◆ SOURCE RECORDS:
(** The smallest 64-bit integer converts to the missing time, in a column
    next to ordinary entries as well, and the column reads 0 there
    afterwards. *)
Example to_datetime_not_a_time :
  Pandas.to_datetime (-9223372036854775808) = Some Pandas.NaT /\
  option_map (map Pandas.str_datetime)
    (Pandas.to_datetime_series [1541903636000; -9223372036854775808]) =
    Some ["2018-11-11 02:33:56"; "NaT"] /\
  Pandas.zero_masked [1541903636000; -9223372036854775808] =
    [1541903636000; 0].
Proof. repeat split; vm_compute; reflexivity. Qed.

(** The pages of 250 rows: two full pages and the rest. *)
Example paginate_250 :
  map (@List.length nat) (Db.paginate (seq 0 250)) = [100; 100; 50]%nat /\
  List.concat (Db.paginate (seq 0 250)) = seq 0 250 /\
  Db.paginate (@nil nat) = [] /\
  map (@List.length nat) (Db.paginate (seq 0 200)) = [100; 100]%nat.
Proof. repeat split; vm_compute; reflexivity. Qed.

(** The lookup finds the song of the catalog by title, artist name and
    duration, and nothing when the duration differs in the last digit. *)
Example lookup_in_sample_catalog :
  Db.run_song_select Sample.catalog (Some "Something Girls") (Some "Adam Ant")
                     233.40363%float =
    [(Some "SONHOTT12A8C13493C", Some "AR7G5I41187FB4CE6C")] /\
  Db.run_song_select Sample.catalog (Some "Something Girls") (Some "Adam Ant")
                     233.40364%float = [] /\
  Db.run_song_select Sample.catalog (Some "something girls") (Some "Adam Ant")
                     233.40363%float = [].
Proof. repeat split. Qed.
(** A property of single records that creation establishes and both kinds
    of change keep holds of every record of every reachable tester. *)
Lemma records_invariant (P : DnsQuery -> Prop) t0 t :
  Forall P (tests_ t0) ->
  (forall query query', P query -> touched query query' -> P query') ->
  reachable sscanf_addr t0 t -> Forall P (tests_ t).
Proof.
  intros H0 Hkeep Hreach.
  induction Hreach as [|t t' _ IH Hstep]; [done|].
  assert (Hcases : tests_ t' = tests_ t \/
    exists i query query', tests_ t !! i = Some query /\ touched query query' /\
      tests_ t' = <[i := query']> (tests_ t)).
  { destruct Hstep as [now t' H|ev t' H].
    - right. by apply test_body_Ret in H.
    - by apply receive_Ret in H. }
  destruct Hcases as [->|(i & query & query' & Hq & Htouch & ->)]; [done|].
  apply Forall_insert; [done|].
  eapply Hkeep; [|done]. by eapply Forall_lookup_1.
Qed.

Lemma DnsTester_new_records (P : DnsQuery -> Prop) htons server_addr port ip
    netmask num_req num_burst burst_delay :
  P DnsQuery_new ->
  Forall P (tests_ (DnsTester_new htons server_addr port ip netmask num_req
                      num_burst burst_delay)).
Proof. intros H. simpl. by apply Forall_replicate. Qed.

(** C5: in every tester reachable from the constructor by sends and
    receives, every record that is answered is received. Creation clears
    both flags, a send changes neither, and the correlator sets
    [received_] whenever it writes [answered_]. *)
Theorem answered_implies_received htons server_addr port ip netmask num_req
    num_burst burst_delay t :
  reachable sscanf_addr
    (DnsTester_new htons server_addr port ip netmask num_req num_burst
       burst_delay) t ->
  Forall (fun query => answered_ query = true -> received_ query = true)
    (tests_ t).
Proof.
  apply records_invariant.
  - by apply DnsTester_new_records.
  - intros query query' H [now|answer time_received]; simpl; auto.
Qed.

(** A record not yet received holds no round-trip time. *)
Lemma unreceived_rtt_indeterminate htons server_addr port ip netmask num_req
    num_burst burst_delay t :
  reachable sscanf_addr
    (DnsTester_new htons server_addr port ip netmask num_req num_burst
       burst_delay) t ->
  Forall (fun query => received_ query = false -> rtt_ query = None)
    (tests_ t).
Proof.
  apply records_invariant.
  - by apply DnsTester_new_records.
  - intros query query' H [now|answer time_received]; simpl; auto. done.
Qed.

End Invariants.

(** C7, where the code parts from it: with no prefix at all
    ([netmask_ = 0]) the check of line 205 shifts an [int] by 32 bits, which
    has no defined value, so the answer naming 0.0.0.5 is not turned down
    with [IndexOutOfRange] although it decodes (with the 64-bit mask of
    line 209) to index 5 and there is one request only. *)
Theorem index_check_undefined_without_prefix :
  netmask_ Scenario.whole_space = 0 /\
  num_req_ Scenario.whole_space = 1 /\
  Scenario.sscanf_addr "0-0-0-5" = Some (0, 0, 0, 5) /\
  ip_of_temp (0, 0, 0, 5) = Some 5 /\
  index_of_ip 0 5 = Some 5 /\
  host_mask_int 0 = None /\
  Scenario.stray_answer Scenario.whole_space = Undefined.
Proof. repeat split; vm_compute; reflexivity. Qed.

(** ** The reporters *)

Lemma true_count_cons flag query tests :
  true_count flag (query :: tests)
  = (if flag query then 1 else 0) + true_count flag tests.
Proof. unfold true_count. simpl. destruct (flag query); simpl; lia. Qed.

Lemma true_count_nonneg flag tests : 0 <= true_count flag tests.
Proof. unfold true_count. lia. Qed.

Lemma uint16_succ x : uint16 (uint16 x + 1) = uint16 (x + 1).
Proof. unfold uint16. by rewrite Zplus_mod_idemp_l. Qed.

◆ EXERCISE INSTRUCTIONS:
Output the records in full. Match them exactly.

◆ SOLUTION TO THE PROBLEM:
(** The smallest 64-bit integer converts to the missing time, in a column
    next to ordinary entries as well, and the column reads 0 there
    afterwards. *)
Example to_datetime_not_a_time :
  Pandas.to_datetime (-9223372036854775808) = Some Pandas.NaT /\
  option_map (map Pandas.str_datetime)
    (Pandas.to_datetime_series [1541903636000; -9223372036854775808]) =
    Some ["2018-11-11 02:33:56"; "NaT"] /\
  Pandas.zero_masked [1541903636000; -9223372036854775808] =
    [1541903636000; 0].
Proof. repeat split; vm_compute; reflexivity. Qed.

(** The pages of 250 rows: two full pages and the rest. *)
Example paginate_250 :
  map (@List.length nat) (Db.paginate (seq 0 250)) = [100; 100; 50]%nat /\
  List.concat (Db.paginate (seq 0 250)) = seq 0 250 /\
  Db.paginate (@nil nat) = [] /\
  map (@List.length nat) (Db.paginate (seq 0 200)) = [100; 100]%nat.
Proof. repeat split; vm_compute; reflexivity. Qed.

(** The lookup finds the song of the catalog by title, artist name and
    duration, and nothing when the duration differs in the last digit. *)
Example lookup_in_sample_catalog :
  Db.run_song_select Sample.catalog (Some "Something Girls") (Some "Adam Ant")
                     233.40363%float =
    [(Some "SONHOTT12A8C13493C", Some "AR7G5I41187FB4CE6C")] /\
  Db.run_song_select Sample.catalog (Some "Something Girls") (Some "Adam Ant")
                     233.40364%float = [] /\
  Db.run_song_select Sample.catalog (Some "something girls") (Some "Adam Ant")
                     233.40363%float = [].
Proof. repeat split. Qed.
(** A property of single records that creation establishes and both kinds
    of change keep holds of every record of every reachable tester. *)
Lemma records_invariant (P : DnsQuery -> Prop) t0 t :
  Forall P (tests_ t0) ->
  (forall query query', P query -> touched query query' -> P query') ->
  reachable sscanf_addr t0 t -> Forall P (tests_ t).
Proof.
  intros H0 Hkeep Hreach.
  induction Hreach as [|t t' _ IH Hstep]; [done|].
  assert (Hcases : tests_ t' = tests_ t \/
    exists i query query', tests_ t !! i = Some query /\ touched query query' /\
      tests_ t' = <[i := query']> (tests_ t)).
  { destruct Hstep as [now t' H|ev t' H].
    - right. by apply test_body_Ret in H.
    - by apply receive_Ret in H. }
  destruct Hcases as [->|(i & query & query' & Hq & Htouch & ->)]; [done|].
  apply Forall_insert; [done|].
  eapply Hkeep; [|done]. by eapply Forall_lookup_1.
Qed.

Lemma DnsTester_new_records (P : DnsQuery -> Prop) htons server_addr port ip
    netmask num_req num_burst burst_delay :
  P DnsQuery_new ->
  Forall P (tests_ (DnsTester_new htons server_addr port ip netmask num_req
                      num_burst burst_delay)).
Proof. intros H. simpl. by apply Forall_replicate. Qed.

(** C5: in every tester reachable from the constructor by sends and
    receives, every record that is answered is received. Creation clears
    both flags, a send changes neither, and the correlator sets
    [received_] whenever it writes [answered_]. *)
Theorem answered_implies_received htons server_addr port ip netmask num_req
    num_burst burst_delay t :
  reachable sscanf_addr
    (DnsTester_new htons server_addr port ip netmask num_req num_burst
       burst_delay) t ->
  Forall (fun query => answered_ query = true -> received_ query = true)
    (tests_ t).
Proof.
  apply records_invariant.
  - by apply DnsTester_new_records.
  - intros query query' H [now|answer time_received]; simpl; auto.
Qed.

(** A record not yet received holds no round-trip time. *)
Lemma unreceived_rtt_indeterminate htons server_addr port ip netmask num_req
    num_burst burst_delay t :
  reachable sscanf_addr
    (DnsTester_new htons server_addr port ip netmask num_req num_burst
       burst_delay) t ->
  Forall (fun query => received_ query = false -> rtt_ query = None)
    (tests_ t).
Proof.
  apply records_invariant.
  - by apply DnsTester_new_records.
  - intros query query' H [now|answer time_received]; simpl; auto. done.
Qed.

End Invariants.

(** C7, where the code parts from it: with no prefix at all
    ([netmask_ = 0]) the check of line 205 shifts an [int] by 32 bits, which
    has no defined value, so the answer naming 0.0.0.5 is not turned down
    with [IndexOutOfRange] although it decodes (with the 64-bit mask of
    line 209) to index 5 and there is one request only. *)
Theorem index_check_undefined_without_prefix :
  netmask_ Scenario.whole_space = 0 /\
  num_req_ Scenario.whole_space = 1 /\
  Scenario.sscanf_addr "0-0-0-5" = Some (0, 0, 0, 5) /\
  ip_of_temp (0, 0, 0, 5) = Some 5 /\
  index_of_ip 0 5 = Some 5 /\
  host_mask_int 0 = None /\
  Scenario.stray_answer Scenario.whole_space = Undefined.
Proof. repeat split; vm_compute; reflexivity. Qed.

(** ** The reporters *)

Lemma true_count_cons flag query tests :
  true_count flag (query :: tests)
  = (if flag query then 1 else 0) + true_count flag tests.
Proof. unfold true_count. simpl. destruct (flag query); simpl; lia. Qed.

Lemma true_count_nonneg flag tests : 0 <= true_count flag tests.
Proof. unfold true_count. lia. Qed.

Lemma uint16_succ x : uint16 (uint16 x + 1) = uint16 (x + 1).
Proof. unfold uint16. by rewrite Zplus_mod_idemp_l. Qed.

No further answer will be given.